El experimento de Galileo y su límite
Galileo, siglos atrás, demostró que la velocidad horizontal no influye en la aceleración vertical. En ausencia de fricción, dos objetos que parten simultáneamente caen con la misma aceleración g, por lo que sus tiempos de caída coinciden. Este razonamiento se basa en dos supuestos críticos: un vacío perfecto y una superficie plana. En la práctica, ninguno de los dos se cumple.
Resistencia del aire: el factor decisivo
El aire actúa como un medio que ejerce una fuerza de arrastre sobre cualquier cuerpo en movimiento. Esta fuerza depende de la velocidad total del proyectil, no de sus componentes por separado.
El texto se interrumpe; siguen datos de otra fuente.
(** *** Calls that may throw, and the trace of calls made *)

(** The loader awaits collaborators of [./services/*.server], which are
    outside the two files; each call either returns or throws.  The
    loader's own [try]/[catch] is the only handler.  A trace records the
    calls in the order they are made, so that "the loader calls [logout]"
    is a statement about the trace. *)
Inductive outcome (E A : Type) : Type :=
| Return (a : A)
| Throw (e : E).

Arguments Return {E A} a.
Arguments Throw {E A} e.

Inductive call : Type :=
| CallAuthenticate (request : Request)
| CallFetchRfds
| CallGetAuthors
| CallGetLabels
| CallIsLocalMode
| CallProvideNewRfdNumber
| CallLogout (request : Request) (redirectTo : string).

Definition trace : Type := list call.

Definition M (E A : Type) : Type := trace -> outcome E A * trace.

Definition ret {E A : Type} (a : A) : M E A :=
  fun t => (Return a, t).

Definition bind {E A B : Type} (m : M E A) (k : A -> M E B) : M E B :=
  fun t =>
    match m t with
    | (Return a, t') => k a t'
    | (Throw e, t') => (Throw e, t')
    end.

(** A call [f(...)], awaited or not: it is recorded, then it returns or
    throws. *)
Definition invoke {E A : Type} (c : call) (o : outcome E A) : M E A :=
  fun t => (o, (t ++ [c])%list).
La bala que se dispara horizontalmente alcanza velocidades mucho mayores que la que simplemente se deja caer, lo que implica que colisiona con un número mucho mayor de moléculas de aire por segundo.
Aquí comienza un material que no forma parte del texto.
(* ===== verification/NetAddr.v ===== *)
(** * IP addresses, prefixes and address-port pairs

    The part of Go's [net/netip] the network broker uses. An address is
    invalid (the zero [netip.Addr]), IPv4 or IPv6 with a zone; the numeric
    value is kept as an integer below [2^32] or [2^128]. The text parsers
    follow the library's loops. *)

From S2P Require Import Prelude GoStrings GoStrconv.
Open Scope string_scope.
Open Scope list_scope.
Open Scope Z_scope.

Inductive Addr :=
| AddrZero
| Addr4 (a : Z)
| Addr6 (a : Z) (zone : string).

#[export] Instance Addr_eq_dec : EqDecision Addr.
Proof. solve_decision. Defined.
#[export] Instance Addr_countable : Countable Addr.
Proof.
  refine (inj_countable'
    (λ x, match x with AddrZero => None | Addr4 a => Some (inl a) | Addr6 a z => Some (inr (a, z)) end)
    (λ y, match y with None => AddrZero | Some (inl a) => Addr4 a | Some (inr (a, z)) => Addr6 a z end) _).
  by intros [].
Defined.

Definition IsValid (x : Addr) : bool := match x with AddrZero => false | _ => true end.
Definition Is4 (x : Addr) : bool := match x with Addr4 _ => true | _ => false end.
Definition Is6 (x : Addr) : bool := match x with Addr6 _ _ => true | _ => false end.
(** IPv4-mapped: [::ffff:0:0/96]. *)
Definition Is4In6 (x : Addr) : bool :=
  match x with Addr6 a _ => Z.shiftr a 32 =? 65535 | _ => false end.
Definition Unmap (x : Addr) : Addr :=
  match x with Addr6 a _ => if Is4In6 x then Addr4 (a mod 2 ^ 32) else x | _ => x end.
Definition WithZone (x : Addr) (z : string) : Addr :=
  match x with Addr6 a _ => Addr6 a z | _ => x end.
Definition hasZone (x : Addr) : bool :=
  match x with Addr6 _ z => negb (String.eqb z "") | _ => false end.
(** [As16] as one 128-bit number. *)
Definition As16 (x : Addr) : Z :=
  match x with AddrZero => 0 | Addr4 a => 65535 * 2 ^ 32 + a | Addr6 a _ => a end.
Definition IsLoopback (x : Addr) : bool :=
  match Unmap x with
  | Addr4 a => Z.shiftr a 24 =? 127
  | Addr6 a _ => a =? 1
  | AddrZero => false
  end.
Definition IsPrivate (x : Addr) : bool :=
  match Unmap x with
  | Addr4 a => (Z.shiftr a 24 =? 10) || (Z.shiftr a 20 =? 2753) || (Z.shiftr a 16 =? 49320)
  | Addr6 a _ => Z.shiftr a 121 =? 126
  | AddrZero => false
  end.

Definition addr_ok (x : Addr) : Prop :=
  match x with
  | AddrZero => True
  | Addr4 a => 0 ≤ a < 2 ^ 32
  | Addr6 a _ => 0 ≤ a < 2 ^ 128
  end.

Record AddrPort := { Ap_Addr : Addr; Ap_Port : Z }.
#[export] Instance AddrPort_eq_dec : EqDecision AddrPort.
Proof. solve_decision. Defined.
#[export] Instance AddrPort_countable : Countable AddrPort.
Proof.
  refine (inj_countable' (λ x, (Ap_Addr x, Ap_Port x)) (λ y, {| Ap_Addr := y.1; Ap_Port := y.2 |}) _).
  by intros [].
Defined.
Definition AddrPortFrom (a : Addr) (p : Z) : AddrPort := {| Ap_Addr := a; Ap_Port := p |}.
(** [AddrPort.IsValid]. *)
Definition ap_valid (x : AddrPort) : bool := IsValid (Ap_Addr x).

(** ** Prefixes *)

Record Prefix := { px_ip : Addr; px_bits : Z }.
Definition addr_width (x : Addr) : Z :=
  match x with AddrZero => 0 | Addr4 _ => 32 | Addr6 _ _ => 128 end.
Definition addr_num (x : Addr) : Z :=
  match x with AddrZero => 0 | Addr4 a => a | Addr6 a _ => a end.

(** [Prefix.Contains]: same family, no zone, same leading [bits]. *)
Definition prefix_Contains (p : Prefix) (x : Addr) : bool :=
  match px_ip p, x with
  | Addr4 b, Addr4 a => Z.shiftr a (32 - px_bits p) =? Z.shiftr b (32 - px_bits p)
  | Addr6 b _, Addr6 a z =>
      String.eqb z "" && (Z.shiftr a (128 - px_bits p) =? Z.shiftr b (128 - px_bits p))
  | _, _ => false
  end.
Definition mask_num (w bits a : Z) : Z := Z.shiftl (Z.shiftr a (w - bits)) (w - bits).
Definition Masked (p : Prefix) : Prefix :=
  {| px_ip := match px_ip p with
              | Addr4 a => Addr4 (mask_num 32 (px_bits p) a)
              | Addr6 a z => Addr6 (mask_num 128 (px_bits p) a) z
              | AddrZero => AddrZero
              end;
     px_bits := px_bits p |}.
Definition prefix_ok (p : Prefix) : Prop :=
  match px_ip p with
  | AddrZero => False
  | x => addr_ok x ∧ 0 ≤ px_bits p ≤ addr_width x
  end.

(** ** Text *)

(** [parseIPv4Fields]. *)
Fixpoint v4_loop (s : string) (first prevdot : bool) (val digLen pos acc : Z) : option Z :=
  match s with
  | EmptyString => if pos <? 3 then None else Some (acc * 256 + val)
  | String c r =>
      if is_digit c then
        if (digLen =? 1) && (val =? 0) then None else
        let val' := val * 10 + digit_val c in
        if 255 <? val' then None else v4_loop r false false val' (digLen + 1) pos acc
      else if Ascii.eqb c "." then
        if first || String.eqb r "" || prevdot then None else
        if pos =? 3 then None else v4_loop r false true 0 0 (pos + 1) (acc * 256 + val)
      else None
  end.
Definition parseIPv4Fields (s : string) : option Z := v4_loop s true false 0 0 0 0.

Definition hex_val (c : ascii) : option Z :=
  if is_digit c then Some (code c - 48)
  else if between "a" "f" c then Some (code c - 87)
  else if between "A" "F" c then Some (code c - 55)
  else None.
Fixpoint hex_run (s : string) : list Z * string :=
  match s with
  | String c r =>
      match hex_val c with
      | Some d => let '(ds, r') := hex_run r in (d :: ds, r')
      | None => ([], s)
      end
  | EmptyString => ([], "")
  end.

(** The tail of [parseIPv6]: the whole string used, then the ellipsis
    expanded to at least one group of zeros. *)
Definition v6_finish (s : string) (gs : list Z) (ell : option nat) : option (list Z) :=
  if negb (String.eqb s "") then None else
  if (length gs <? 8)%nat then
    match ell with
    | None => None
    | Some e => Some (take e gs ++ replicate (8 - length gs) 0 ++ drop e gs)
    end
  else match ell with Some _ => None | None => Some gs end.

(** The group loop; nine rounds suffice because each one adds a group and
    the loop ends at eight. *)
Fixpoint v6_loop (fuel : nat) (s : string) (gs : list Z) (ell : option nat) : option (list Z) :=
  match fuel with
  | O => None
  | S fuel' =>
      if (8 <=? length gs)%nat then v6_finish s gs ell else
      let '(ds, rest) := hex_run s in
      if (length ds =? 0)%nat || (4 <? length ds)%nat then None else
      let gs' := gs ++ [foldl (λ a d, a * 16 + d) 0 ds] in
      match rest with
      | String "." _ =>
          if match ell with None => negb (length gs =? 6)%nat | _ => false end then None else
          if (8 <? length gs + 2)%nat then None else
          match parseIPv4Fields s with
          | Some a => v6_finish "" (gs ++ [a / 65536; a mod 65536]) ell
          | None => None
          end
      | EmptyString => v6_finish "" gs' ell
      | String ":" EmptyString => None
      | String ":" (String ":" r) =>
          match ell with
          | Some _ => None
          | None => if String.eqb r "" then v6_finish "" gs' (Some (length gs'))
                    else v6_loop fuel' r gs' (Some (length gs'))
          end
      | String ":" r => v6_loop fuel' r gs' ell
      | _ => None
      end
  end.
Definition v6_num (gs : list Z) : Z := foldl (λ a g, a * 65536 + g) 0 gs.
Definition parseIPv6 (s0 : string) : option Addr :=
  let '(s, zone, found) := Cut s0 "%" in
  if found && String.eqb zone "" then None else
  match s with
  | String ":" (String ":" r) =>
      if String.eqb r "" then Some (Addr6 0 zone)
      else (λ gs, Addr6 (v6_num gs) zone) <$> v6_loop 9 r [] (Some O)
  | _ => (λ gs, Addr6 (v6_num gs) zone) <$> v6_loop 9 s [] None
  end.

Fixpoint addr_kind (s : string) : option ascii :=
  match s with
  | EmptyString => None
  | String c r => if Ascii.eqb c "." || Ascii.eqb c ":" || Ascii.eqb c "%" then Some c else addr_kind r
  end.
Definition ParseAddr (s : string) : option Addr :=
  match addr_kind s with
  | Some "."%char => Addr4 <$> parseIPv4Fields s
  | Some ":"%char => parseIPv6 s
  | _ => None
  end.

(** The text around the last occurrence of a byte. *)
Fixpoint cut_last (c : ascii) (s : string) : option (string * string) :=
  match s with
  | EmptyString => None
  | String d r =>
      match cut_last c r with
      | Some (b, a) => Some (String d b, a)
      | None => if Ascii.eqb c d then Some ("", r) else None
      end
  end.

Definition ParsePrefix (s : string) : option Prefix :=
  match cut_last "/" s with
  | None => None
  | Some (a, bs) =>
      match ParseAddr a with
      | None => None
      | Some ip =>
          if hasZone ip then None else
          if match bs with
             | String c (String _ _) => negb (between "1" "9" c)
             | _ => false
             end then None else
          match Atoi bs with
          | NumOk bits =>
              if (bits <? 0) || (addr_width ip <? bits) then None
              else Some {| px_ip := ip; px_bits := bits |}
          | _ => None
          end
      end
  end.

Definition ParseAddrPort (s : string) : option AddrPort :=
  match cut_last ":" s with
  | None => None
  | Some (ip, port) =>
      if String.eqb ip "" || String.eqb port "" then None else
      let bracketed := HasPrefix ip "[" in
      let inner := if bracketed then
                     match CutSuffix (sdrop 1 ip) "]" with Some i => Some i | None => None end
                   else Some ip in
      match inner, ParseUint port 16 with
      | Some i, NumOk p =>
          match ParseAddr i with
          | Some a => if (bracketed && Is4 a) || (negb bracketed && Is6 a) then None
                      else Some (AddrPortFrom a p)
          | None => None
          end
      | _, _ => None
      end
  end.

Example ParseAddr_ex :
  ParseAddr "10.0.0.1" = Some (Addr4 167772161) ∧ ParseAddr "01.2.3.4" = None ∧
  ParseAddr "1.2.3" = None ∧ ParseAddr "::1" = Some (Addr6 1 "") ∧
  ParseAddr "::ffff:10.0.0.1" = Some (Addr6 (65535 * 2 ^ 32 + 167772161) "") ∧
  ParseAddr "64:ff9b::" = Some (Addr6 (100 * 2 ^ 112 + 65435 * 2 ^ 96) "") ∧
  ParseAddr "fe80::1%en0" = Some (Addr6 (65152 * 2 ^ 112 + 1) "en0") ∧
  ParseAddr "1:2:3:4:5:6:7:8::" = None ∧ ParseAddr "1::2::3" = None ∧
  ParsePrefix "10.0.0.0/8" = Some {| px_ip := Addr4 167772160; px_bits := 8 |} ∧
  ParsePrefix "10.0.0.0/08" = None ∧ ParsePrefix "10.0.0.0/33" = None ∧
  ParseAddrPort "127.0.0.1:80" = Some (AddrPortFrom (Addr4 2130706433) 80) ∧
  ParseAddrPort "[::1]:80" = Some (AddrPortFrom (Addr6 1 "") 80) ∧
  ParseAddrPort "::1:80" = None ∧ ParseAddrPort "[127.0.0.1]:80" = None.
Proof. by vm_compute. Qed.

(** ** Package net *)

(** [net.ParseIP] and the IPv4 address [To4] finds. *)
Definition ParseIP (s : string) : option Addr :=
  match ParseAddr s with Some a => if hasZone a then None else Some a | None => None end.
Definition To4 (a : Addr) : option Z :=
  match Unmap a with Addr4 v => Some v | _ => None end.
(** The address classes of an IPv4 address. *)
Definition v4_unspecified (v : Z) : bool := v =? 0.
Definition v4_loopback (v : Z) : bool := Z.shiftr v 24 =? 127.
Definition v4_multicast (v : Z) : bool := Z.shiftr v 28 =? 14.
Definition v4_linklocal (v : Z) : bool := Z.shiftr v 16 =? 43518.

(** [net.ParseCIDR]: an address without zone, a slash, a decimal length. *)
Definition ParseCIDR (s : string) : option (Addr * Z) :=
  let '(addr, mask, found) := Cut s "/" in
  if negb found then None else
  match ParseAddr addr with
  | None => None
  | Some a =>
      if hasZone a then None else
      if String.eqb mask "" || negb (sforall is_digit mask) then None else
      match ParseUint mask 24 with
      | NumOk n => if (16777215 <=? n) || (addr_width a <? n) then None else Some (a, n)
      | _ => None
      end
  end.
Example ParseCIDR_ex : ParseCIDR "10.0.0.0/08" = Some (Addr4 167772160, 8) ∧ ParseCIDR "10.0.0.0/33" = None
  ∧ ParseCIDR "10.0.0.0" = None.
Proof. by vm_compute. Qed.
Estas colisiones generan una presión de arrastre que tiene una componente vertical opuesta a la gravedad. En otras palabras, la bala rápida experimenta una resistencia vertical adicional que la hace descender ligeramente más despacio que la bala que cae lentamente. El efecto es sutil, pero suficiente para que, en condiciones reales, la bala disparada llegue al suelo unos milisegundos después de la que se dejó caer.
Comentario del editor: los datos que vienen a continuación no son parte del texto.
(** ** What the loops of ApplyRuntime do *)

Lemma stop_forwards_spec root want L w s :
  WI root w s →
  let r := foldl (λ ws f, stop_forward want f ws) (w, s) L in
  WI root r.1 r.2 ∧ services r.2 = services s ∧ conns r.1 = conns w ∧
  ∀ f, forwards r.2 !! f = if bool_decide (f ∈ L ∧ f ∉ want) then None else forwards s !! f.
Proof.
  revert w s. induction L as [|f L IH]; intros w s HW; cbn [foldl].
  { by split_and!. }
  pose proof (WI_stop_forward root w s want f HW) as HW'.
  assert (services (stop_forward want f (w, s)).2 = services s ∧ conns (stop_forward want f (w, s)).1 = conns w ∧
    ∀ g, forwards (stop_forward want f (w, s)).2 !! g = if bool_decide (g = f ∧ f ∉ want) then None else forwards s !! g) as (Hs & Hc & Hf).
  { unfold stop_forward. destruct (forwards s !! f) as [r|] eqn:E.
    - case_if; cbn; bool_hyps; (split; [done|split; [done|]]); intros g.
      + by rewrite bool_decide_eq_false_2; [|tauto].
      + destruct (decide (g = f)) as [->|Hne].
        * by rewrite lookup_delete_eq bool_decide_eq_true_2.
        * rewrite lookup_delete_ne; [|congruence]. by rewrite bool_decide_eq_false_2; [|tauto].
    - cbn. (split; [done|split; [done|]]). intros g. case_if; [|done]. bool_hyps. naive_solver. }
  destruct (stop_forward want f (w, s)) as [w1 s1]. cbn [fst snd] in *.
  destruct (IH w1 s1 HW') as (HW2 & Hs2 & Hc2 & Hf2). split_and!; [done|congruence|congruence|].
  intros g. rewrite Hf2 Hf. repeat case_bool_decide; set_solver.
Qed.

Lemma stop_services_spec root want L w s :
  WI root w s →
  let r := foldl (λ ws p, stop_service want p ws) (w, s) L in
  WI root r.1 r.2 ∧ forwards r.2 = forwards s ∧ conns r.1 = conns w ∧
  ∀ p, services r.2 !! p = if bool_decide (p ∈ L ∧ want !! p = None) then None else services s !! p.
Proof.
  revert w s. induction L as [|f L IH]; intros w s HW; cbn [foldl].
  { by split_and!. }
  pose proof (WI_stop_service root w s want f HW) as HW'.
  assert (forwards (stop_service want f (w, s)).2 = forwards s ∧ conns (stop_service want f (w, s)).1 = conns w ∧
    ∀ g, services (stop_service want f (w, s)).2 !! g = if bool_decide (g = f ∧ want !! f = None) then None else services s !! g) as (Hs & Hc & Hf).
  { unfold stop_service. destruct (services s !! f) as [r|] eqn:E.
    - destruct (want !! f) as [t|] eqn:Ew; cbn; (split; [done|split; [done|]]); intros g.
      + by rewrite bool_decide_eq_false_2; [|naive_solver].
      + destruct (decide (g = f)) as [->|Hne].
        * by rewrite lookup_delete_eq bool_decide_eq_true_2.
        * rewrite lookup_delete_ne; [|congruence]. by rewrite bool_decide_eq_false_2; [|tauto].
    - cbn. (split; [done|split; [done|]]). intros g. case_if; [|done]. bool_hyps. naive_solver. }
  destruct (stop_service want f (w, s)) as [w1 s1]. cbn [fst snd] in *.
  destruct (IH w1 s1 HW') as (HW2 & Hs2 & Hc2 & Hf2). split_and!; [done|congruence|congruence|].
  intros g. rewrite Hf2 Hf. repeat case_bool_decide; try done; set_solver.
Qed.

(** The failures of a start loop, in its order. *)
Definition forward_errs (lf : RuntimeForward → bool) (s : runtimeState) (L : list RuntimeForward) : list rerr :=
  RErrListenForward <$> filter (λ f, forwards s !! f = None ∧ lf f = false) L.
Definition service_errs (ls : Z → bool) (s : runtimeState) (L : list (Z * serviceTarget)) : list rerr :=
  (λ pt, RErrListenService pt.1) <$> filter (λ pt, services s !! pt.1 = None ∧ ls pt.1 = false) L.

Lemma start_forwards_spec root lf L w s errs w' s' errs' :
  WI root w s →
  foldl (λ oa f, a ← oa; start_forward lf root f a) (Some (w, s, errs)) L = Some (w', s', errs') →
  WI root w' s' ∧ services s' = services s ∧ conns w' = conns w ∧ errs' = errs ++ forward_errs lf s L ∧
  ∀ f, is_Some (forwards s' !! f) ↔ is_Some (forwards s !! f) ∨ (f ∈ L ∧ lf f = true).
Proof.
  revert w s errs. induction L as [|f L IH]; intros w s errs HW; cbn [foldl].
  { intros [= <- <- <-]. unfold forward_errs. rewrite app_nil_r. split_and!; try done. set_solver. }
  assert (∀ l, foldl (λ oa f, a ← oa; start_forward lf root f a) None l = None) as HN by by induction l.
  change (mbind _ (Some ?x)) with (start_forward lf root f x).
  destruct (start_forward lf root f (w, s, errs)) as [[[w1 s1] errs1]|] eqn:E; [|by rewrite HN].
  pose proof (WI_start_forward _ _ _ _ _ _ _ _ _ HW E) as HW1. intros H.
  destruct (IH _ _ _ HW1 H) as (HW2 & Hs2 & Hc2 & He2 & Hf2). clear IH H.
  assert (services s1 = services s ∧ conns w1 = conns w ∧ errs1 = errs ++ forward_errs lf s [f] ∧
    (∀ g, lf g = false → forwards s1 !! g = forwards s !! g) ∧
    ∀ g, is_Some (forwards s1 !! g) ↔ is_Some (forwards s !! g) ∨ (g = f ∧ lf f = true)) as (Hs & Hc & He & Hk & Hf).
  { unfold start_forward in E. unfold forward_errs. rewrite filter_cons filter_nil.
    destruct (forwards s !! f) as [r|] eqn:Ef.
    { injection E as <- <- <-. case_decide; [naive_solver|]. rewrite app_nil_r. naive_solver. }
    cbn in E. destruct (ParseAddrPort (Host f)); [|done].
    destruct (lf f) eqn:El; injection E as <- <- <-; cbn.
    - case_decide; [naive_solver|]. rewrite app_nil_r. split_and!; try done; intros g.
      + intros Hg. rewrite lookup_insert_ne; [done|congruence].
      + rewrite lookup_insert_is_Some'. naive_solver.
    - case_decide; [|naive_solver]. naive_solver. }
  split_and!; [done|congruence|congruence| |].
  - rewrite He2 He -app_assoc. f_equal. unfold forward_errs. rewrite -fmap_app. f_equal.
    change (f :: L) with ([f] ++ L). rewrite filter_app. f_equal.
    apply list_filter_iff. intros g. split; intros [H1 H2]; (split; [|done]); by rewrite Hk in H1 |- *.
  - intros g. rewrite Hf2 Hf. set_solver.
Qed.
Curvatura terrestre y alcance de largo alcance
Cuando la distancia recorrida es corta, la curvatura de la Tierra es despreciable. Sin embargo, para proyectiles de artillería que viajan decenas de kilómetros, la superficie curva del planeta influye notablemente en la trayectoria. Un disparo muy potente puede “sobrepasar” la curvatura, haciendo que la Tierra “se aleje” bajo la bala. En estos casos, la diferencia de tiempo entre ambos proyectiles se vuelve prácticamente nula, pero la trayectoria debe corregirse para compensar la curvatura.
Efecto Coriolis: la rotación de la Tierra en juego
Además de la curvatura, la rotación del planeta introduce el famoso efecto Coriolis. Un proyectil que se desplaza hacia el este o el oeste experimenta una desviación lateral debido a la velocidad angular de la Tierra. Los artilleros deben ajustar sus miras para contrarrestar este desvío, especialmente en disparos de gran alcance. En el caso de la comparación entre caída y disparo horizontal, el Coriolis afecta a ambos por igual, pero su influencia se vuelve relevante cuando se busca precisión milimétrica.
Conclusión
En resumen, bajo condiciones ideales la respuesta es que ambas balas llegan al suelo simultáneamente. En el mundo real, la resistencia del aire retrasa ligeramente a la bala disparada, mientras que la curvatura terrestre y el efecto Coriolis son factores que los artilleros deben considerar en trayectorias largas. La discusión puede parecer interminable, pero cada elemento aporta una pieza esencial al rompecabezas de la mecánica clásica.